=== Begin Enclosure ===
Lemma movements_sum w p c a t (l : list (string * LedgerEntry.t)) ms :
  good w → (∀ ke, ke ∈ l → tbl w TLedgerEntry !! ke.1 = Some ke.2) → Forall2 (movement_of w) l ms →
  sumZ (λ ke, if bool_decide (LedgerEntry.programId ke.2 = p) && bool_decide (LedgerEntry.currency ke.2 = c)
              then map_sum (λ q, if bool_decide (LedgerPosting.entryId q = ke.1)
                   then (if bool_decide (LedgerPosting.account q = a) then posting_delta (debit_positive t) q else 0) else 0)
                   (tbl w TLedgerPosting) else 0) l =
  sumZ (λ m, if bool_decide (mv_program m = p) && bool_decide (mv_currency m = c)
             then kind_effect (mv_kind m) (mv_amount m) a (debit_positive t) else 0) ms.
Proof.
  intros Hg Hin Hms. induction Hms as [|[k e] m l ms (Hb & Ep & Ec & Ea) _ IH]; [done|]. cbn [sumZ fst snd].
  rewrite IH by set_solver. f_equal. rewrite Ep, Ec, Ea. cbn [fst snd]. destruct (bool_decide _ && bool_decide _); [|done].
  apply entry_moves; [by apply good_ledger|apply (Hin (k, e)); set_solver|done].
Qed.

Lemma book_later w w' :
  good w → good w' → later w w' →
  ∃ ms, Forall (λ m, 0 < mv_amount m) ms ∧
    Forall2 (movement_of w') (map_to_list (tbl w' TLedgerEntry ∖ tbl w TLedgerEntry)) ms ∧
    ∀ p c a, is_ok (ledgerAccountTypeOf a) = true → book_of w' p c a = run_book ms (book_of w) p c a.
Proof.
  intros Hg Hg' HL. set (E := tbl w TLedgerEntry). set (E' := tbl w' TLedgerEntry).
  assert (E ⊆ E') as Hsub.
  { apply map_subseteq_spec. intros k e He. by apply (later_eq w w' TLedgerEntry). }
  assert (map_to_list E' ≡ₚ map_to_list E ++ map_to_list (E' ∖ E)) as HP.
  { by apply map_to_list_split. }
  destruct (choose_list (movement_of w') (map_to_list (E' ∖ E))) as [ms Hms].
  { intros [k e] [He _]%elem_of_map_to_list%lookup_difference_Some.
    destruct (good_row w' Hg' TLedgerEntry k e He) as [kind Hk].
    by exists (mkMovement kind (LedgerEntry.programId e) (LedgerEntry.currency e) (LedgerEntry.totalDebitMinor e)). }
  exists ms. split_and!; [|done|].
  - apply Forall_forall. intros m [i Hi]%list_elem_of_lookup. destruct (Forall2_lookup_r _ _ _ _ _ Hms Hi) as ([k e] & He & (_ & _ & _ & ->)).
    apply list_elem_of_lookup_2, elem_of_map_to_list, lookup_difference_Some in He as [He _].
    by destruct (ledger_entry_balanced w' (good_ledger w' Hg') k e He) as (_ & ? & _).
  - intros p c a Ha. destruct (ledgerAccountTypeOf a) as [t|] eqn:Et; [|done].
    rewrite run_book_sum. unfold book_of. rewrite !(ledger_balance_entries _ _ _ _ _ Et).
    rewrite (sumZ_perm _ _ _ HP), sumZ_app. f_equal.
    + apply sumZ_ext. intros [k e] He%elem_of_map_to_list. cbn [fst snd]. destruct (bool_decide _ && bool_decide _); [|done].
      destruct (good_row w Hg TLedgerEntry k e He) as [kind Hk].
      rewrite (entry_moves w k e kind a _ (good_ledger w Hg) He Hk).
      apply (entry_moves w' k e kind); [by apply good_ledger|by eapply lookup_weaken|by apply (booked_as_later kind e w)].
    + assert (normal_debit a = debit_positive t) as -> by (unfold normal_debit; by rewrite Et).
      apply (movements_sum w' p c a t (map_to_list (E' ∖ E)) ms Hg'); [|done].
      intros [k e] [He _]%elem_of_map_to_list%lookup_difference_Some. done.
Qed.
=== End Enclosure ===
Problem to solve — For this exercise, please output exactly the lines above starting at the line with "then kind_effect (mv_kind" and ending at the line with "apply map_subseteq_spec. intros", ends included.

Reply to the exercise —
             then kind_effect (mv_kind m) (mv_amount m) a (debit_positive t) else 0) ms.
Proof.
  intros Hg Hin Hms. induction Hms as [|[k e] m l ms (Hb & Ep & Ec & Ea) _ IH]; [done|]. cbn [sumZ fst snd].
  rewrite IH by set_solver. f_equal. rewrite Ep, Ec, Ea. cbn [fst snd]. destruct (bool_decide _ && bool_decide _); [|done].
  apply entry_moves; [by apply good_ledger|apply (Hin (k, e)); set_solver|done].
Qed.

Lemma book_later w w' :
  good w → good w' → later w w' →
  ∃ ms, Forall (λ m, 0 < mv_amount m) ms ∧
    Forall2 (movement_of w') (map_to_list (tbl w' TLedgerEntry ∖ tbl w TLedgerEntry)) ms ∧
    ∀ p c a, is_ok (ledgerAccountTypeOf a) = true → book_of w' p c a = run_book ms (book_of w) p c a.
Proof.
  intros Hg Hg' HL. set (E := tbl w TLedgerEntry). set (E' := tbl w' TLedgerEntry).
  assert (E ⊆ E') as Hsub.
  { apply map_subseteq_spec. intros k e He. by apply (later_eq w w' TLedgerEntry). }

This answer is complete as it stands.